Not a good analogy. More like you need to smoke after you pump gas. You don’t want anything to happen, and chances are nothing will happen but you may as well avoid the possibility when you consider the consequences…

@HigherChange - Excellent! Forsaking all others is what we promised, isn’t it? If we would only live by that principle, there would be very few marital casualties.

@cincerity-[quote=“cincerity, post:22, topic:13243”]
My husband has meetings alone with women, has dined alone with women

That’s too bad.



Thankfully Jesus was willing to engage one on one with the Samaritan woman at the well. The religious guidelines of the day said that He shouldn’t have had that conversation with her.
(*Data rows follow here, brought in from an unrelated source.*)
(** ** Lists related elementwise *)

Lemma Forall2_map_eq {A B C} (R : A -> B -> Prop) (f : A -> C) (g : B -> C) :
  (forall a b, R a b -> g b = f a) ->
  forall la lb, Forall2 R la lb -> map g lb = map f la.
Proof.
  intros H la lb HF. induction HF as [|a b la lb Hab _ IH]; simpl; [reflexivity|].
  rewrite (H _ _ Hab), IH. reflexivity.
Qed.


(** ** Sequence assignment and the multi-row insert *)

Lemma assign_sequences_sequence user vaultId logs : forall currentSequence,
  map NewSyncLog.sequence (assign_sequences user vaultId currentSequence logs)
  = consecutive (currentSequence + 1) (List.length logs).
Proof.
  induction logs as [|log rest IH]; intros c; simpl; [reflexivity|].
  f_equal. apply IH.
Qed.

Lemma assign_sequences_timestamp user vaultId logs : forall currentSequence,
  map NewSyncLog.haexTimestamp (assign_sequences user vaultId currentSequence logs)
  = map PushLog.haexTimestamp logs.
Proof.
  induction logs as [|log rest IH]; intros c; simpl; [reflexivity|].
  f_equal. apply IH.
Qed.

Lemma assign_sequences_user user vaultId logs : forall currentSequence,
  Forall (fun v => NewSyncLog.userId v = userId user)
    (assign_sequences user vaultId currentSequence logs).
Proof.
  induction logs as [|log rest IH]; intros c; simpl; constructor; [reflexivity|apply IH].
Qed.


Lemma consecutive_bounds start n z :
  In z (consecutive start n) -> start <= z < start + Z.of_nat n.
Proof.
  revert start. induction n as [|n IH]; intros start; simpl; [contradiction|].
  intros [<-|H]; [lia|]. apply IH in H. lia.
Qed.

(** A statement that goes through appends one row per value, in order, and
    draws one id per row. *)
Lemma syncLogs_insert_rows_inr now values : forall table supply inserted table' supply',
  syncLogs_insert_rows now values table supply = inr (inserted, table', supply') ->
  table' = table ++ inserted
  /\ supply' = (supply + N.of_nat (List.length values))%N
  /\ Forall2 (row_of now) values inserted
  /\ map SyncLog.id inserted = generated_ids supply (List.length values).
Proof.
  induction values as [|v rest IH]; intros table supply inserted table' supply' H; simpl in H.
  - injection H as <- <- <-. rewrite app_nil_r, N.add_0_r. repeat split; constructor.
  - destruct (int4 (NewSyncLog.sequence v)); simpl in H; [|discriminate].
    destruct (sync_logs_user_timestamp_idx table v); [discriminate|].
    match type of H with
    | match ?call with _ => _ end = _ => destruct call as [e|[[ins t] s]] eqn:E
    end; [discriminate|].
    injection H as <- <- <-.
    apply IH in E. destruct E as (-> & -> & HF & Hids).
    rewrite <- app_assoc. simpl. repeat split.
    + lia.
    + constructor; [|exact HF]. unfold row_of; simpl. repeat split; reflexivity.
    + f_equal. exact Hids.
Qed.


(** The statement fails as a whole when one value meets a stored row of its
    user and timestamp. *)
Lemma syncLogs_insert_rows_duplicate now values : forall table supply,
  Exists (fun v => sync_logs_user_timestamp_idx table v = true) values ->
  exists e, syncLogs_insert_rows now values table supply = inl e.
Proof.
  induction values as [|v rest IH]; intros table supply Hex; simpl.
  - inversion Hex.
  - destruct (int4 (NewSyncLog.sequence v)); simpl; [|eauto].
    destruct (sync_logs_user_timestamp_idx table v) eqn:Hi; [eauto|].
    inversion Hex as [? ? Hv|? ? Hrest]; subst; [congruence|].
    match goal with
    | |- context [syncLogs_insert_rows now rest ?t ?s] =>
        destruct (IH t s) as (e & E)
    end.
    + eapply Exists_impl; [|exact Hrest]. intros v' Hv'. simpl in Hv'.
      unfold sync_logs_user_timestamp_idx in *. rewrite existsb_app, Hv'. reflexivity.
    + rewrite E. eauto.
Qed.
(** C8. In every world the process can reach, an entry whose source is
    synthetic has the whole-region default bounds, and the four places that
    make an entry synthetic give it these bounds: the entry created for a
    new key, the entry of the call whose conversion fails, and the entry of
    the call that finds the source file missing or a tool missing while the
    placeholder is due. *)
Theorem synthetic_entries_have_default_bounds (w : World) :
  reachable cfg rt w ->
  (forall k e, caches w !! k = Some e -> source e = SrcSynthetic ->
               bounds e = FRANCE_BOUNDS)
  /\ (forall rq, caches w !! cacheKey (q_key rq) = None ->
        let e := entryOf rq (startRequest rq w) in
        caches (startRequest rq w) !! cacheKey (q_key rq) = Some e
        /\ source e = SrcSynthetic /\ bounds e = FRANCE_BOUNDS)
  /\ (forall tid rq pid mtime err env',
        tasks w !! tid = Some (rq, AwaitConversion pid mtime) ->
        convertGribToPngViaPipeline cfg rt (q_gribPath rq) (q_matchExprs rq) (q_paths rq)
          (env w) = (Throw err, env') ->
        exists w',
          settle cfg rt pid w = Some w'
          /\ source (entryOf rq w') = SrcSynthetic
          /\ bounds (entryOf rq w') = FRANCE_BOUNDS)
  /\ (forall tid rq now mtime prev h1 h2 h3,
        let cache := setPipelineAvailable (bool_decide (missingTools h1 h2 h3 = []))
                       (entryOf rq w) in
        let w' := afterProbes cfg rt tid rq now mtime prev h1 h2 h3 w in
        syntheticIsStale cache now rq (env w) = true ->
        truthy mtime = false \/ missingTools h1 h2 h3 <> [] ->
        source (entryOf rq w') = SrcSynthetic
        /\ bounds (entryOf rq w') = FRANCE_BOUNDS).
Proof.
  intros Hr. split_and!.
  - destruct Hr as (t0 & e0 & evs & Hrun). intros k e Hk.
    eapply (cachesDefault_run cfg rt evs); [done | | done].
    intros k' e'. unfold initialWorld. simpl. by rewrite lookup_empty.
  - intros rq Hnew. cbv zeta. unfold entryOf, startRequest, getCacheForKey.
    rewrite Hnew. cbn [caches setTasks setCaches fst].
    rewrite lookup_insert_eq. done.
  - intros tid rq pid mtime err env' Ht Hc.
    apply singleFlight_reachable in Hr.
    destruct (settle_failure_entry w tid rq pid mtime err env' Hr Ht Hc)
      as (w' & Hs & _ & He).
    exists w'. rewrite He. done.
  - intros tid rq now mtime prev h1 h2 h3. cbv zeta. intros Hstale Hwhy.
    destruct (afterProbes_fallback_entry tid rq now mtime prev h1 h2 h3 w Hstale)
      as [Hmiss Htools].
    destruct (truthy mtime) eqn:Hm.
    + destruct Hwhy as [? | Hwhy]; [done |]. by rewrite Htools.
    + by rewrite Hmiss.
Qed.

End SyntheticBranches.

Lemma synthetic_entries_have_default_bounds_witness :
  let w := Scenario.worldAfter Scenario.failingTools (take 10 Scenario.twoCallers) in
  exists w',
    settle Scenario.cfg Scenario.failingTools 0 w = Some w'
    /\ source (entryOf Scenario.rq08 w') = SrcSynthetic
    /\ bounds (entryOf Scenario.rq08 w') = FRANCE_BOUNDS.
Proof.
  cbv zeta.
  assert (Hc : exists err env',
            convertGribToPngViaPipeline Scenario.cfg Scenario.failingTools
              (q_gribPath Scenario.rq08) (q_matchExprs Scenario.rq08)
              (q_paths Scenario.rq08)
              (env (Scenario.worldAfter Scenario.failingTools (take 10 Scenario.twoCallers)))
            = (Throw err, env')) by (eexists _, _; vm_compute; reflexivity).
  destruct Hc as (err & env' & Hc).
  refine (proj1 (proj2 (proj2
            (synthetic_entries_have_default_bounds Scenario.cfg Scenario.failingTools
               (Scenario.worldAfter Scenario.failingTools (take 10 Scenario.twoCallers)) _)))
            0%nat Scenario.rq08 0%nat (Some 5000) err env' _ Hc).
  - exists 1000000, Scenario.freshEnv, (take 10 Scenario.twoCallers).
    vm_compute. reflexivity.
  - vm_compute. reflexivity.
Defined.

(** ** Reading a raster that may still be written *)

Section RetryFacts.



Lemma loop_time attempts delayMs obs i lastErr :
  0 <= delayMs ->
  0 <= snd (Retry.loop attempts delayMs obs i lastErr) <= Z.of_nat attempts * (25 + delayMs).
Proof.
  intros Hd. revert i lastErr. induction attempts as [|n IH]; intros i lastErr.
  - simpl. lia.
  - assert (Ht : 0 <= Retry.slept delayMs (obs i) <= 25 + delayMs).
    { unfold Retry.slept. destruct (Retry.stat1 (obs i)) as [s1|]; [destruct (s1 =? 0) |];
        destruct (Retry.pass (obs i)); lia. }
    cbn [Retry.loop]. destruct (Retry.pass (obs i)).
    + simpl. lia.
    + simpl. lia.
    + specialize (IH (S i) (Some e)).
      destruct (Retry.loop n delayMs obs (S i) (Some e)). simpl in *.
      lia.
    + specialize (IH (S i) lastErr). destruct (Retry.loop n delayMs obs (S i) lastErr). simpl in *.
      lia.
Qed.

(** The first pass that does not lead to another one decides. *)
Lemma loop_decided attempts delayMs obs i lastErr k :
  (k < attempts)%nat ->
  (forall j, (j < k)%nat -> Retry.goesOn (Retry.pass (obs (i + j)%nat))) ->
  match Retry.pass (obs (i + k)%nat) with
  | Retry.Return p => fst (Retry.loop attempts delayMs obs i lastErr) = Ok p
  | Retry.Rethrow e => fst (Retry.loop attempts delayMs obs i lastErr) = Throw e
  | _ => True
  end.
Proof.
  revert attempts i lastErr. induction k as [|k IH]; intros attempts i lastErr Hk Hgo.
  - destruct attempts as [|n]; [lia |]. rewrite Nat.add_0_r. cbn [Retry.loop].
    destruct (Retry.pass (obs i)); try done.
  - destruct attempts as [|n]; [lia |]. cbn [Retry.loop].
    pose proof (Hgo 0%nat ltac:(lia)) as H0. rewrite Nat.add_0_r in H0.
    assert (Hgo' : forall j, (j < k)%nat -> Retry.goesOn (Retry.pass (obs (S i + j)%nat))).
    { intros j Hj. specialize (Hgo (S j) ltac:(lia)).
      by replace (i + S j)%nat with (S i + j)%nat in Hgo by lia. }
    replace (i + S k)%nat with (S i + k)%nat by lia.
    destruct (Retry.pass (obs i)) as [| | e |]; try done.
    + specialize (IH n (S i) (Some e) ltac:(lia) Hgo').
      destruct (Retry.loop n delayMs obs (S i) (Some e)). exact IH.
    + specialize (IH n (S i) lastErr ltac:(lia) Hgo').
      destruct (Retry.loop n delayMs obs (S i) lastErr). exact IH.
Qed.

(** When every pass leads to the next one, the error thrown at the end is
    the one kept last. *)
Lemma loop_exhausted attempts delayMs obs i lastErr :
  (forall j, (j < attempts)%nat -> Retry.goesOn (Retry.pass (obs (i + j)%nat))) ->
  (forall j, (j < attempts)%nat -> Retry.pass (obs (i + j)%nat) = Retry.Changed) ->
  fst (Retry.loop attempts delayMs obs i lastErr)
  = Throw (default (newError (js "Lecture PNG impossible")) lastErr).
Proof.
  intros _. revert i lastErr. induction attempts as [|n IH]; intros i lastErr Hch; [done |].
  cbn [Retry.loop]. pose proof (Hch 0%nat ltac:(lia)) as H0. rewrite Nat.add_0_r in H0.
  rewrite H0. specialize (IH (S i) lastErr).
  destruct (Retry.loop n delayMs obs (S i) lastErr). simpl in *. apply IH.
  intros j Hj. specialize (Hch (S j) ltac:(lia)).
  by replace (i + S j)%nat with (S i + j)%nat in Hch by lia.
Qed.

Lemma loop_kept attempts delayMs obs i lastErr k e :
  (k < attempts)%nat ->
  (forall j, (j < k)%nat -> Retry.goesOn (Retry.pass (obs (i + j)%nat))) ->
  Retry.pass (obs (i + k)%nat) = Retry.Retry e ->
  (forall j, (k < j < attempts)%nat -> Retry.pass (obs (i + j)%nat) = Retry.Changed) ->
  fst (Retry.loop attempts delayMs obs i lastErr) = Throw e.
Proof.
  revert attempts i lastErr. induction k as [|k IH]; intros attempts i lastErr Hk Hgo He Hch.
  - destruct attempts as [|n]; [lia |]. rewrite Nat.add_0_r in He. cbn [Retry.loop]. rewrite He.
    assert (Hch' : forall j, (j < n)%nat -> Retry.pass (obs (S i + j)%nat) = Retry.Changed).
    { intros j Hj. replace (S i + j)%nat with (i + S j)%nat by lia. apply Hch. lia. }
    pose proof (loop_exhausted n delayMs obs (S i) (Some e)) as H.
    destruct (Retry.loop n delayMs obs (S i) (Some e)). apply H; [| exact Hch'].
    intros j Hj. by rewrite Hch'.
  - destruct attempts as [|n]; [lia |]. cbn [Retry.loop].
    pose proof (Hgo 0%nat ltac:(lia)) as H0. rewrite Nat.add_0_r in H0.
    assert (IH' : forall le, fst (Retry.loop n delayMs obs (S i) le) = Throw e).
    { intros le. apply IH; [lia | | |].
      - intros j Hj. replace (S i + j)%nat with (i + S j)%nat by lia. apply Hgo. lia.
      - by replace (S i + k)%nat with (i + S k)%nat by lia.
      - intros j Hj. replace (S i + j)%nat with (i + S j)%nat by lia. apply Hch. lia. }
    destruct (Retry.pass (obs i)) as [| | e0 |]; try done.
    + specialize (IH' (Some e0)). by destruct (Retry.loop n delayMs obs (S i) (Some e0)).
    + specialize (IH' lastErr). by destruct (Retry.loop n delayMs obs (S i) lastErr).
Qed.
Maybe a bit of empathy is in order if an issue is not a problem you struggle with.

Wow. First, the “this impedes women” argument is spurious. That a man takes the effort to avoid impropriety does not impede women. In fact some women might appreciate such a position…

Second, he has not said anything about whether he could have a women VP if he ran. What kind of assumption is that? I bet he could handle it.


Here a guy takes responsibility for himself, and get brickbats! So you might like how he does it? Is that your business? Why not criticize Trump or how about Bill Clinton? But no, the pastor goes after the guy who takes action.

You know, I get the feeling that this piece is pure politics. I can’t see how it could be any other. I would not say a word if you had laid into Trump for his infidelity. But Pence? Takes some action to avoid inappropriate behavior, and you don’t approve. Really?

What does Trump say, Sad…


What was the purpose of this article , if in the end you admit that it is the grace of God that we all need .One man’s weakness is this , and another man’s weakness is something else . So What? If a married man has made an agreement with his wife to do a certain thing , of which they have consented to, What is it to you? Is it the food ? The bible says to draw water from your own well. Is it the water ? What is it to you Courtney ? Women are protective by nature . So, you being single is alright with you , but it might bother another woman looking on at how much time alone you spend with her boyfriend , just helping him. As a social worker , let me say, you have said more about yourself than maybe you intended . I can hear what you are saying, I can hear what you are not saying, and I can hear what you are trying to say . So Courtney, This might mean that you need to have a deeper look into your own heart. This article is so revealing . Don’t knock another man until you have walked a mile in his shoes.


What a thoughtful, insightful analysis of multiple levels of issues relating to relationships between women and men. Thank you so much. Ignore the obnoxious responses you have gotten!


That’s about as bogus as an argument can get. Women have to have dinner dates with male colleagues to advance their careers? Really???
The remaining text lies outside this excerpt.